“Amazon knows me better than my wife” exclaimed a notable European media pundit at a recent conference. And he may not have been joking. The face of advertising has changed forever. Commercial communications (as they are now known) now exist in an increasingly converged media universe. As a result, the lines between real content and advertising are increasingly unclear.
Furthermore, big data giving precise details about our needs and behavior as consumers is stored and exchanged as currency so that advertisers can target us ever more precisely with their message. The European Audiovisual Observatory, part of the Council of Europe in Strasbourg, has just published its latest in-depth IRIS Special report to examine: New forms of commercial communications in a converged audiovisual sector
This new publication is the result of a workshop organised by the Observatory and its partners the Saarbrücken-based Institute of European Media Law (EMR) and Amsterdam’s Institute for Information Law (IViR). The workshop (and hence this publication) focused on these developments in the sphere of commercial communications from a regulatory point of view.
The participants also analyzed the various EU directives, which lay down the rules for commercial content and its delivery via the myriad of new channels available in our hyper-connected environment. Peter Matzneller (EMR) and Jenny Metzdorf of the University of Luxembourg provide the opening summary of the workshop.
The report opens with a chapter by Conor Murray of the Association of television and radio sales houses (EGTA). Murray delivers a very useful overview of emerging advertising techniques and the resulting new funding models open to television broadcasters. He underlines the importance of second screen applications watched on mobile devices during television viewing. Such multi-screen behavior creates new advertising business models and the accompanying need for efficient regulation.
The Observatory’s Analyst, Christian Grece, then provides an introduction to the “ecosystem” of European online display advertising, or the competition in the advertising world for the “eyeballs” of customers watching content on line. He underlines the importance of big data in mapping advertising as precisely as possible onto known consumer behaviour with the resulting privacy concerns which call out for efficient legislation.

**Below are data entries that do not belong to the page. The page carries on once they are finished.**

Lemma default_close r c refs :
  listed r -> exact c (heldOf (ruleSetItem r)) refs -> fits c (wantedOf (ruleSetItem r)) ->
  exists r' refs', DefaultRule_Close r refs = Ok (r', refs') /\ listed r'
    /\ moved c (wantedOf (ruleSetItem r)) (heldOf (ruleSetItem r')) (wantedOf (ruleSetItem r')) refs'
    /\ heldOf (ruleSetItem r') = [].
Proof.
  destruct r as [its sa sp da dc dp all rs inv act]. intros [Hi Hl] He Hf. cbn [ruleSetItem allItems] in *.
  destruct (closeItems_spec c all rs refs Hi He Hf) as (rs' & refs' & E & He' & Hi' & Hw & Hs & Hc).
  cbn [DefaultRule_Close]. rewrite E. cbn [result_bind]. eexists _, _.
  split_and!; [done|split; [exact Hi'|]|split; [exact He'|exact Hw]|].
  - cbn [ruleSetItem allItems]. by rewrite Hs.
  - apply Hc. destruct rs; [right; by apply Hl|by left].
Qed.

Lemma treeOk_list rules : foldr (fun h acc => allDefaults listed h /\ acc) True rules <-> Forall treeOk rules.
Proof.
  split; [|apply allDefaults_list]. induction rules as [|h rules IH]; cbn [foldr]; [constructor|].
  intros [H1 H2]. apply Forall_cons; auto.
Qed.

Definition heldLeq (h : HeadlessRule) : Prop := treeOk h -> forall t, occ (heldTags h) t <= occ (wantedTags h) t.

Lemma held_list rules t :
  Forall heldLeq rules -> Forall treeOk rules ->
  occ (flat_map heldTags rules) t <= occ (flat_map wantedTags rules) t.
Proof.
  induction 1 as [|h rules Hh _ IH]; intros Hok; [done|]. cbn [flat_map]. rewrite !occ_app.
  specialize (Hh (Forall_inv Hok) t). specialize (IH (Forall_inv_tail Hok)). lia.
Qed.

Lemma held_wanted h : heldLeq h.
Proof.
  assert (Hd : forall r, listed r -> forall t, occ (heldOf (ruleSetItem r)) t <= occ (wantedOf (ruleSetItem r)) t).
  { intros r [Hi _] t. destruct (ruleSetItem r) as [i|]; [|done]. cbn [heldOf wantedOf].
    destruct (Hi i eq_refl) as [-> | ->]; [cbn|]; lia. }
  apply (headless_rule_ind (fun _ => True) (fun _ => True) (fun _ => True)
    (fun r => Forall heldLeq (logical_rules r)) heldLeq); try done; try (intros; intros Hok; by apply Hd);
    intros [rules mode inv act]; intros; intros Hok%treeOk_list t; by apply held_list.
Qed.

Lemma fits_held c l k k' : (forall t, occ k' t <= occ k t) -> fits c (l ++ k) -> fits (fun t => c t + occ k' t) l.
Proof. intros Hk Hf t. specialize (Hf t). specialize (Hk t). rewrite occ_app in Hf. lia. Qed.

Lemma startLoop_spec rules : forall c refs,
  Forall startOk rules -> Forall treeOk rules ->
  exact c (flat_map heldTags rules) refs -> fits c (flat_map wantedTags rules) ->
  exists err rules' refs', startLoop HeadlessRule_Start rules refs = Ok (err, rules', refs') /\ Forall treeOk rules'
    /\ moved c (flat_map wantedTags rules) (flat_map heldTags rules') (flat_map wantedTags rules') refs'.
Proof.
  induction rules as [|h rules IH]; intros c refs Hs Hok He Hf; cbn [startLoop flat_map] in *.
  { by exists None, [], refs. }
  pose proof (Forall_inv_tail Hok) as Hok'.
  destruct (Forall_inv Hs (fun t => c t + occ (flat_map heldTags rules) t) refs) as (err & h' & refs' & E & Hh & He' & Hw).
  { exact (Forall_inv Hok). } { by apply exact_app. }
  { eapply fits_held; [|exact Hf]. intros t. apply held_list; [|done]. apply Forall_forall. intros. apply held_wanted. }
  rewrite E. cbn [result_bind]. destruct err as [e|].
  { eexists _, _, _. split_and!; [done|by apply Forall_cons|]. split; [by apply exact_app|]. cbn [flat_map]. by rewrite Hw. }
  destruct (IH (fun t => c t + occ (heldTags h') t) refs' (Forall_inv_tail Hs) Hok')
    as (err & rules' & refs2 & E2 & Hr & He2 & Hw2).
  { by apply exact_app_l, exact_app. }
  { intros t. specialize (Hf t). rewrite occ_app in Hf. pose proof (held_wanted h' Hh t). rewrite Hw in *. lia. }
  rewrite E2. cbn [result_bind]. eexists _, _, _. split_and!; [done|by apply Forall_cons|].
  split; [by apply exact_app_l|]. cbn [flat_map]. by rewrite Hw, Hw2.
Qed.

Mark Cole of the University of Luxembourg then walks us through the various different European legal texts, which have a bearing on or regulate in some way this increasingly complex advertising landscape. His analysis of the various EU directives (AVMSD, e-commerce, data protection or e-privacy to name but a few) reveals that the legal framework for commercial communication in Europe is currently so fragmented that grey areas appear and it is very difficult to get an overall view of the legal context.
Having described the new challenges raised for legislators by the new forms of commercial communication in his chapter, Ross Biggam of ACT argues in favour of future-oriented regulation (whether a revised AVMSD or a wider reaching directive) based on principles such as editorial responsibility, the protection of minor or indeed ethical standards.
The thorny issue of data protection for convergent media is evoked by Heiko Zysk of ProSiebenSat. 1 Media AG. Companies, users and legislators are all faced with the challenge of using big data responsibly with full respect of individual privacy. He evokes the possible solutions of a quality label of responsibility for companies making use of consumers’ big data. Zysk also pleads the case for adapted legislative provisions but also co- and self-regulatory standards to make data and its use more transparent.